WHAT THE TASK ASKS => After locating the line that contains "trailing slash of" in the data below, set down exactly that line and each one after it through the line that contains "else Lit s.", and nothing more.
-- Opening Marker --
(* ===== verification/Routes.v ===== *)
(** * The routes of the API (pkg/api/api.go)

    The table of patterns that [New] registers, and what [http.ServeMux] does with
    it: registering a pattern that conflicts with another one panics; a request
    goes to the most specific pattern that matches its method and the segments of
    its escaped path, each unescaped, or is redirected, or refused.  Behind the
    middleware chain of Auth.v this decides which handler runs for whom. *)

From Stdlib Require Import Ascii.
From S2P Require Import Prelude GoStrings GoNet GoBase64 GoTime Sql Clients Config Session RateLimit Auth.
From stdpp Require Import options.
Local Open Scope Z_scope.

(** ** Patterns *)

(** A segment: a literal, [{name}], or the rest of the path after a final slash.  The
    trailing slash of a request is the segment "/", which [{$}] is a literal for. *)
Inductive Seg := Lit (s : gostring) | Wild | Multi.
#[global] Instance Seg_eq_dec : EqDecision Seg.
Proof. solve_decision. Defined.

Definition slash_seg : gostring := str "/".

(** A pattern with an empty method is for every method. *)
Record Pattern := MkPattern { p_method : gostring; p_path : list Seg }.

Definition parse_seg (s : gostring) : Seg :=
  if bytes_eqb s (str "{$}") then Lit slash_seg
  else if HasPrefix s (str "{") && HasSuffix s (str "}") then Wild
  else Lit s.

Fixpoint parse_segs (parts : list gostring) : list Seg :=
  match parts with
  | [] => []
  | [x] => [if bytes_eqb x [] then Multi else parse_seg x]
  | x :: rest => parse_seg x :: parse_segs rest
  end.

Definition parsePattern (p : gostring) : Pattern :=
  let '(m, path) := match IndexByte p " "%char with Some i => (take i p, drop (S i) p) | None => ([], p) end in
  MkPattern m (parse_segs (drop 1 (SplitByte path "/"%char))).

(** ** Matching *)

(** [Multi] is only ever the last segment. *)

Fixpoint path_matches (p : list Seg) (segs : list gostring) : bool :=
  match p, segs with
  | [], [] => true
  | Multi :: _, _ :: _ => true
  | Lit a :: p', s :: segs' => bytes_eqb a s && path_matches p' segs'
  | Wild :: p', s :: segs' => negb (bytes_eqb s slash_seg) && path_matches p' segs'
  | _, _ => false
  end.

(** A pattern for GET is one for HEAD as well. *)
Definition method_matches (m method : gostring) : bool :=
  bytes_eqb m [] || bytes_eqb m method || (bytes_eqb m (str "GET") && bytes_eqb method (str "HEAD")).
(* ===== verification/UnboundLog.v ===== *)
(** * Unbound's events and statistics (pkg/unbound/dnstap_reader.go, stats.go;
    pkg/storage/sqlite.go; pkg/api/handlers_unbound.go; cmd/glory-hole/main.go)

    A dnstap message becomes an entry, which goes into the reply buffer of the
    handler and, through a bounded channel and a worker that writes batches, into
    the table of events; the table is read by page and by its counters.  The other
    source of numbers is the output of unbound-control.  Unpacking a message is the
    class [DnsWire] of Doh.v; floats are the class [Floats]. *)

From Stdlib Require Import Ascii.
From S2P Require Import Prelude GoStrings GoStrconv GoNet DnsMsg CacheCore Doh ReplyBuffer Sql Migrations QueryStore QueryReads Config ConfigUpdate StatsApi.
From stdpp Require Import sorting options.
Local Open Scope Z_scope.

(** What the code does with float64; only the milliseconds of a duration are kept,
    by their bits. *)
Class Floats := {
  ms_of_us : Z -> Z;                    (** [float64(us) / 1000.0] *)
  ParseFloat_value : gostring -> Z;     (** [v, _ := strconv.ParseFloat(s, 64)] *)
  times_1000 : Z -> Z;
  float_int64 : Z -> Z;                 (** the conversion to int64 *)
  percent_of : Z -> Z -> Z }.           (** [float64(a) / float64(b) * 100] *)

(** ** dnstap messages *)

Inductive TapType := TClientQuery | TClientResponse | TResolverQuery | TResolverResponse | TOther (name : gostring).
-- Closing Marker --
TASK RESPONSE =>
    trailing slash of a request is the segment "/", which [{$}] is a literal for. *)
Inductive Seg := Lit (s : gostring) | Wild | Multi.
#[global] Instance Seg_eq_dec : EqDecision Seg.
Proof. solve_decision. Defined.

Definition slash_seg : gostring := str "/".

(** A pattern with an empty method is for every method. *)
Record Pattern := MkPattern { p_method : gostring; p_path : list Seg }.

Definition parse_seg (s : gostring) : Seg :=
  if bytes_eqb s (str "{$}") then Lit slash_seg
  else if HasPrefix s (str "{") && HasSuffix s (str "}") then Wild
  else Lit s.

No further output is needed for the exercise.